[[ Records for processing, beginning ]]
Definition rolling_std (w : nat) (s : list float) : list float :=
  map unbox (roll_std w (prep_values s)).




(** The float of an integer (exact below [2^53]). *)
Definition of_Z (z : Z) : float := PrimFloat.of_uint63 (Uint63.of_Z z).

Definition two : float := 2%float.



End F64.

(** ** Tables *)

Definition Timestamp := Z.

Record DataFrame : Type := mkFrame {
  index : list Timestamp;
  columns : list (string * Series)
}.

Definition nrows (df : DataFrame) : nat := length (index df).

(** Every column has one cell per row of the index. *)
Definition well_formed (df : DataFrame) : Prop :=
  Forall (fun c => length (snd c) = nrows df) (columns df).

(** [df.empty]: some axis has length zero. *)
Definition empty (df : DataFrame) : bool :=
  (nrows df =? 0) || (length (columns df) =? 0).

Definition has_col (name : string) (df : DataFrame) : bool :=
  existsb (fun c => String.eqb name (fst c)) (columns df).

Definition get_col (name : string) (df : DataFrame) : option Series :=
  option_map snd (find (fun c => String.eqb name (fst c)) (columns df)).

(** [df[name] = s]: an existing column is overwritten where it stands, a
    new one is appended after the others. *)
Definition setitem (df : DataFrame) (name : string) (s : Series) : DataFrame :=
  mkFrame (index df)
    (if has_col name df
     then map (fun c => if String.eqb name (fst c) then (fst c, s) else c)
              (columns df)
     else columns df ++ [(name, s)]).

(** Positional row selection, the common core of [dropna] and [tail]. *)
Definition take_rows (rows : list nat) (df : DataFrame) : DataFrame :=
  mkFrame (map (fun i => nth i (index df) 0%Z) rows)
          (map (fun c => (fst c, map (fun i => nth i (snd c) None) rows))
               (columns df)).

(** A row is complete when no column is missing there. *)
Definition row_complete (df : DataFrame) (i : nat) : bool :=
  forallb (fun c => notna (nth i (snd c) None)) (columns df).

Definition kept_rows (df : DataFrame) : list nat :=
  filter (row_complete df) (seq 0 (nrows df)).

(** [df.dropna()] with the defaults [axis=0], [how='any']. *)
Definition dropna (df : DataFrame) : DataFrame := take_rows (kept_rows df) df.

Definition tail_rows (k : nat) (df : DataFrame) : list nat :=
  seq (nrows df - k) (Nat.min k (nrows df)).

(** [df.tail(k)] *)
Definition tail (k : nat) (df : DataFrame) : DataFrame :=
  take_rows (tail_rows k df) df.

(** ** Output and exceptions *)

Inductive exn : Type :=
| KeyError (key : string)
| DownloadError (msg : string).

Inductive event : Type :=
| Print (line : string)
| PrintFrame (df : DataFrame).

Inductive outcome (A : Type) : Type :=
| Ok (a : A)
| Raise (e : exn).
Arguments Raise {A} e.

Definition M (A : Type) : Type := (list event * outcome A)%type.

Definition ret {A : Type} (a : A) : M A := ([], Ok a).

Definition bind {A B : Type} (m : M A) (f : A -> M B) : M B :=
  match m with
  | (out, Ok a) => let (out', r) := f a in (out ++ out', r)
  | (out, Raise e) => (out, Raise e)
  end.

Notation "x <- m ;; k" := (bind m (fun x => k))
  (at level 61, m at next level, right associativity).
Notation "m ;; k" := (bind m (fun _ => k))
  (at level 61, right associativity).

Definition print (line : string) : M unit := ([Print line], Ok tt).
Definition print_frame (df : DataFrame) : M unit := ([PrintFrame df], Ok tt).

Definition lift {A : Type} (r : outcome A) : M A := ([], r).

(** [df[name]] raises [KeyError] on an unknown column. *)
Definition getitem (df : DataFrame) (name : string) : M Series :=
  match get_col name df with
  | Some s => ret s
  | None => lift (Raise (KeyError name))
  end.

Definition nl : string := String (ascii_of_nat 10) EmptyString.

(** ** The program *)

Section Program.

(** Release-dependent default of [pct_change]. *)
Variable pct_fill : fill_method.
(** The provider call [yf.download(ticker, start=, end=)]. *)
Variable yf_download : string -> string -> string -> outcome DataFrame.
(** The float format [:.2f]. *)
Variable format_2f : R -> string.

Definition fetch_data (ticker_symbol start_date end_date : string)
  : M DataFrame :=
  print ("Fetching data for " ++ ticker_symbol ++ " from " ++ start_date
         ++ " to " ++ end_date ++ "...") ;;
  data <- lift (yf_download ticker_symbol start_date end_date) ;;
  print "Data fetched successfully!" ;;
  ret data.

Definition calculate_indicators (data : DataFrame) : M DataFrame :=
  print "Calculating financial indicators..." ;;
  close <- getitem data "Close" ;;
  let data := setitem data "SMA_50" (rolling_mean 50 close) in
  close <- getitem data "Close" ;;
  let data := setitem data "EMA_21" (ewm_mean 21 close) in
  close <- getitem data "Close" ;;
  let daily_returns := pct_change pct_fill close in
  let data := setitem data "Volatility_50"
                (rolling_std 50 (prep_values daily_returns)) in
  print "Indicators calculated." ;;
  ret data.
[[ Records for processing, end ]]
[[ Records for processing, beginning ]]
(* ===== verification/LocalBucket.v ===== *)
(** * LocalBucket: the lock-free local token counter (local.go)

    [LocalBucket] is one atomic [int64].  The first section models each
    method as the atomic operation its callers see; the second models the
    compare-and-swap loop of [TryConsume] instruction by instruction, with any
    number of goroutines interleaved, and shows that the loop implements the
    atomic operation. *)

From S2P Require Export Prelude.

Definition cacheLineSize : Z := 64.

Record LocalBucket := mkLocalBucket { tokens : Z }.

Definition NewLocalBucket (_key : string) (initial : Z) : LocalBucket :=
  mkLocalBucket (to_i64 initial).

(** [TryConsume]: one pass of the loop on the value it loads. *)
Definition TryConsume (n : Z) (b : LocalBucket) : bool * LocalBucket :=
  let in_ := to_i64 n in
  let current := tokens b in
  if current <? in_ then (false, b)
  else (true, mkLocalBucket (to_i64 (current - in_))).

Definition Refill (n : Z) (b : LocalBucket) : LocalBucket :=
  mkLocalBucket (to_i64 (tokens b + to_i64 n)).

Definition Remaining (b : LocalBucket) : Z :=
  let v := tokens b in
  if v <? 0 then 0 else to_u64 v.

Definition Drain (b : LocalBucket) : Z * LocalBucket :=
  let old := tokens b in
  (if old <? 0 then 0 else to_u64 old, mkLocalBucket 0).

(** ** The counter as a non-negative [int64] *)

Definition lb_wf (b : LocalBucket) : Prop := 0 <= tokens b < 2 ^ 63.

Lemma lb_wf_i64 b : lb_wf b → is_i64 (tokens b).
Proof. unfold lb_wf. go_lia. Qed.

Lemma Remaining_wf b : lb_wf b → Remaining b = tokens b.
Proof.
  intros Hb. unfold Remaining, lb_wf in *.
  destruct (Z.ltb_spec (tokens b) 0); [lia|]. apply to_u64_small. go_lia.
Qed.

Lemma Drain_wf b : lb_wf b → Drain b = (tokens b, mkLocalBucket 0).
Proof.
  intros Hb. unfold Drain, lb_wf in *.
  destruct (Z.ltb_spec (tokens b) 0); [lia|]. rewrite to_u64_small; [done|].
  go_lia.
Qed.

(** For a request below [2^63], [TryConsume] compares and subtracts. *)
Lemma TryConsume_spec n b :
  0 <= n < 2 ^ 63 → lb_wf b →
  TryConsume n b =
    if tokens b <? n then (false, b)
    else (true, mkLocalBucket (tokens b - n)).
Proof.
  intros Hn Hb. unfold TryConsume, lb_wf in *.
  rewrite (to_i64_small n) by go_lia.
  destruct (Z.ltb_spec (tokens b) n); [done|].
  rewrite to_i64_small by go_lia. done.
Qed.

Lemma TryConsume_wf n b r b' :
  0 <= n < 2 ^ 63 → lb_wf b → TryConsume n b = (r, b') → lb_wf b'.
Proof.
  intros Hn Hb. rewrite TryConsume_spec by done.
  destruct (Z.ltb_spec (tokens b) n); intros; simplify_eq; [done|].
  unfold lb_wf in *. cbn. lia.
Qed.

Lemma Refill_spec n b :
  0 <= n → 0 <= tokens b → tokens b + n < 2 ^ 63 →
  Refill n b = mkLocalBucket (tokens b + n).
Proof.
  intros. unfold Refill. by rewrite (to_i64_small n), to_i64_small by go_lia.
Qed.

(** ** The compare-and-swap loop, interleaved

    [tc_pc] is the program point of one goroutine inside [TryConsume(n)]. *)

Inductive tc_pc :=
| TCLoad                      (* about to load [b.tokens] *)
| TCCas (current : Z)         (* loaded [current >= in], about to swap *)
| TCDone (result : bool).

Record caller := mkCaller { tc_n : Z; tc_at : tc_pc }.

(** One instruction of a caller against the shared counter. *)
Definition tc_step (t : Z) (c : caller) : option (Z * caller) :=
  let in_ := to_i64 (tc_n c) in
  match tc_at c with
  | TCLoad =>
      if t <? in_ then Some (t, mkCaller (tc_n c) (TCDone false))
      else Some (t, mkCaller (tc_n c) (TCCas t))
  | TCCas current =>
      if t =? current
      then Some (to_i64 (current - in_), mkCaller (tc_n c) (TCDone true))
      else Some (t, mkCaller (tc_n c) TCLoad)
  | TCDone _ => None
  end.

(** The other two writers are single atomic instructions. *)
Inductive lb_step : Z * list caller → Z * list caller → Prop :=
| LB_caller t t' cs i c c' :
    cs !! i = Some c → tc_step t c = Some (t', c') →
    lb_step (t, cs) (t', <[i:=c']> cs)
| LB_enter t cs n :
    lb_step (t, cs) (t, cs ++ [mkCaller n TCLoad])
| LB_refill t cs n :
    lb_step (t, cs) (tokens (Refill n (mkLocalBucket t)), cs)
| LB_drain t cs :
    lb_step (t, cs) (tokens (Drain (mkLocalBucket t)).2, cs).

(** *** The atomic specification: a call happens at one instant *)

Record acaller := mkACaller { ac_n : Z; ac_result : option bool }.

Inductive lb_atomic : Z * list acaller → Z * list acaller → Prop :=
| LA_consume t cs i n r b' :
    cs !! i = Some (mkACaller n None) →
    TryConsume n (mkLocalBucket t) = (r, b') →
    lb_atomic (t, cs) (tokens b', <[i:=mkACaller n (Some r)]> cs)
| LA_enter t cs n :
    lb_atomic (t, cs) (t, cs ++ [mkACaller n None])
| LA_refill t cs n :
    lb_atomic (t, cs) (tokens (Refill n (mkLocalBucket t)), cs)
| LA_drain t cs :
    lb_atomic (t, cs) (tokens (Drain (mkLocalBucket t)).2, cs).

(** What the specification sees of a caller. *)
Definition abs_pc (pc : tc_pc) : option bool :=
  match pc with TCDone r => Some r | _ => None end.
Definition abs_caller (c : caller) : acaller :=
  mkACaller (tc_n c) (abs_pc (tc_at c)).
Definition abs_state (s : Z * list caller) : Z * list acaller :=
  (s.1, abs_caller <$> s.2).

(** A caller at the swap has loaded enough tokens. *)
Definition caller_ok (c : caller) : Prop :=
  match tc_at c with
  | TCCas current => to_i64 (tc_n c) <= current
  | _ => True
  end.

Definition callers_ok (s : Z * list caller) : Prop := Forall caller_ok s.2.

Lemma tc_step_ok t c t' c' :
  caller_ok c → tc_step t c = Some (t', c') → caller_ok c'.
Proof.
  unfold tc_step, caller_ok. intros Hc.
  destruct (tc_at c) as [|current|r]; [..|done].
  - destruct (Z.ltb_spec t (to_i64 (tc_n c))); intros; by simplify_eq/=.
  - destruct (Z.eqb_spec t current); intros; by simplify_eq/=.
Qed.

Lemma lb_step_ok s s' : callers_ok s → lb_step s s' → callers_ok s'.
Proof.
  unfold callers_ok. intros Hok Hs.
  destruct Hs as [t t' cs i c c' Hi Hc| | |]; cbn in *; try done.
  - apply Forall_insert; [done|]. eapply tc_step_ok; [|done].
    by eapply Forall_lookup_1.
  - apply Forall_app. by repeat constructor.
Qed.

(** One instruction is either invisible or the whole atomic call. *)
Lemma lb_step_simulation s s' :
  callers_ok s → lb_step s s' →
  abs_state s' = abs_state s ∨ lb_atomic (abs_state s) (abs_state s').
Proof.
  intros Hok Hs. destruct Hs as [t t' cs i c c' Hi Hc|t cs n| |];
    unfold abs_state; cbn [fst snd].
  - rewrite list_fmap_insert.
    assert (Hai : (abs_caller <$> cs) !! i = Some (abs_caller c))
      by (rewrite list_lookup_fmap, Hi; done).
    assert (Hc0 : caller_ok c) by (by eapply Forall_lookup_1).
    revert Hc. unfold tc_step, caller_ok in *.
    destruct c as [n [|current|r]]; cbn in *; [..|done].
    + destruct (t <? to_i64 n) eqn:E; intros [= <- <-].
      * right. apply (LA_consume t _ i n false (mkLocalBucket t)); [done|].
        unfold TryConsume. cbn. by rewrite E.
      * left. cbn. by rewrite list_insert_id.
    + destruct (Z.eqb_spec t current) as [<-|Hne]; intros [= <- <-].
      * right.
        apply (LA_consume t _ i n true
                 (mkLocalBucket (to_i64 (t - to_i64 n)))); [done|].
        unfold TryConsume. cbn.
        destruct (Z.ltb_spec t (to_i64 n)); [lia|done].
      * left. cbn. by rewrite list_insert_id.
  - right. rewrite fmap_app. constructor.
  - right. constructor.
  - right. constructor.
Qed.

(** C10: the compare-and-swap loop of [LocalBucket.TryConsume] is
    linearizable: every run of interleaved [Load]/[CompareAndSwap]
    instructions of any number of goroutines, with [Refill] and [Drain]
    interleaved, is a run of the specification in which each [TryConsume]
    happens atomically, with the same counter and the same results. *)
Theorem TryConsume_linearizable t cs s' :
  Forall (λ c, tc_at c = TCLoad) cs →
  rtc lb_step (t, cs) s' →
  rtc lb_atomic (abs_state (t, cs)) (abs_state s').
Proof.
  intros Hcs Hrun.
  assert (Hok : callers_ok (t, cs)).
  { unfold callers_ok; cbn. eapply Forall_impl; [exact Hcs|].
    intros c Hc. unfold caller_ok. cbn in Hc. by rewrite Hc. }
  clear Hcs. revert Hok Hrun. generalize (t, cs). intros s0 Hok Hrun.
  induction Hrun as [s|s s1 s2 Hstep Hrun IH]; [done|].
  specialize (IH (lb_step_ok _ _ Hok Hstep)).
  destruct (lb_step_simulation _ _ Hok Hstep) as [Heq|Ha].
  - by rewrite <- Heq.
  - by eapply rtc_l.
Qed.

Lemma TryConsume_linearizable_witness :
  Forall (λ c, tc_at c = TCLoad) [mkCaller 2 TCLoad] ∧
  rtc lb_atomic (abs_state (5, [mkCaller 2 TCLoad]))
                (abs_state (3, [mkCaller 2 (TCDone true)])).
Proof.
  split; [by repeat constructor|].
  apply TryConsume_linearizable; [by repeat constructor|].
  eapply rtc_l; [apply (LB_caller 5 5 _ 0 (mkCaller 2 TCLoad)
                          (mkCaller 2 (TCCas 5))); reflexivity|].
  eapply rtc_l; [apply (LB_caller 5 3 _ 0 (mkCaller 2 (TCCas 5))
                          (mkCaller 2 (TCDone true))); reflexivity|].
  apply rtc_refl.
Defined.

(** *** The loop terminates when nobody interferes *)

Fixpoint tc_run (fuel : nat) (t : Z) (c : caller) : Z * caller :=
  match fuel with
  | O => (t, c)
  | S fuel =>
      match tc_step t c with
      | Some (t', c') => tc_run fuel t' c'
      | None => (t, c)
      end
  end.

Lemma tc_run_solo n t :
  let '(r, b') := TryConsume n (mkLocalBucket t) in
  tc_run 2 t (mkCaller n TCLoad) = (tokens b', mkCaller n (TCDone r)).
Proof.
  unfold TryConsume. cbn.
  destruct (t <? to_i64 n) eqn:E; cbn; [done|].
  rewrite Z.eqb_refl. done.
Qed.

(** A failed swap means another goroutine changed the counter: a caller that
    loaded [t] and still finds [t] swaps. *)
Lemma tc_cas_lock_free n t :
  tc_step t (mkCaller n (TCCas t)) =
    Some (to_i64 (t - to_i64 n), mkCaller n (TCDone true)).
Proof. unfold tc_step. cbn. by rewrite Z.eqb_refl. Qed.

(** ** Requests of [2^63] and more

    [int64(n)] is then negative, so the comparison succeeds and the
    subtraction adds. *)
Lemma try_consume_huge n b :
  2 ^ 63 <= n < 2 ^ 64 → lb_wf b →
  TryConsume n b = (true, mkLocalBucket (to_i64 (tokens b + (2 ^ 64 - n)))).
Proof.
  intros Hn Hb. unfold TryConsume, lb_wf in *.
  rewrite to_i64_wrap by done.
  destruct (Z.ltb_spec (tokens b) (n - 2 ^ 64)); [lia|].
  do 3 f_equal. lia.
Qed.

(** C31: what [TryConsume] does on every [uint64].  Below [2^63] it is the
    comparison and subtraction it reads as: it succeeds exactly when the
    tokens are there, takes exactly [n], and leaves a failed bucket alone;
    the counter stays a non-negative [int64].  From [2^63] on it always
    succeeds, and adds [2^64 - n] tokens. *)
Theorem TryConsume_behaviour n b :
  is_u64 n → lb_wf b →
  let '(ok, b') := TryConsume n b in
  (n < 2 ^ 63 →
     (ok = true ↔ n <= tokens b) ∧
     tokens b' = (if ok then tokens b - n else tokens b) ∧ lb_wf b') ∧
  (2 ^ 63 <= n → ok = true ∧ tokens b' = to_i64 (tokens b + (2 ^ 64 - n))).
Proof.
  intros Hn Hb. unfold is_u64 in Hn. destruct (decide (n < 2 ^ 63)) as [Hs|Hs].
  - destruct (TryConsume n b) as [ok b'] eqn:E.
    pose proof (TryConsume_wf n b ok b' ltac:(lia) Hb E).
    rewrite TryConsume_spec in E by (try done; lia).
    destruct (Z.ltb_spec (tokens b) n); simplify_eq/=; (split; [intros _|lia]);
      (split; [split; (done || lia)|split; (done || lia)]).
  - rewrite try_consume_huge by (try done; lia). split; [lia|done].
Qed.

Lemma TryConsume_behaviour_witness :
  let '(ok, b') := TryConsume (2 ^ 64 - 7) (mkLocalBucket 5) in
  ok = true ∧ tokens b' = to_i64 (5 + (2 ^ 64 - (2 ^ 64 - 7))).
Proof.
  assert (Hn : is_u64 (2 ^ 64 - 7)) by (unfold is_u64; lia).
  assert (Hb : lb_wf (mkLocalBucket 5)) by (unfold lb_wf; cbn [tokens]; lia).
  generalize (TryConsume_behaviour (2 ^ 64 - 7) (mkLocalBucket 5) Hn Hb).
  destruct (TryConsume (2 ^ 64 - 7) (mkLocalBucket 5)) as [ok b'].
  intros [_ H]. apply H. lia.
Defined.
[[ Records for processing, end ]]
◆ Task prompt
Pull out every line of the records that includes the string "None".

◆ Exercise answer
          (map (fun c => (fst c, map (fun i => nth i (snd c) None) rows))
  forallb (fun c => notna (nth i (snd c) None)) (columns df).
  | None => lift (Raise (KeyError name))
  | TCDone _ => None
    cs !! i = Some (mkACaller n None) →
    lb_atomic (t, cs) (t, cs ++ [mkACaller n None])
  match pc with TCDone r => Some r | _ => None end.
      | None => (t, c)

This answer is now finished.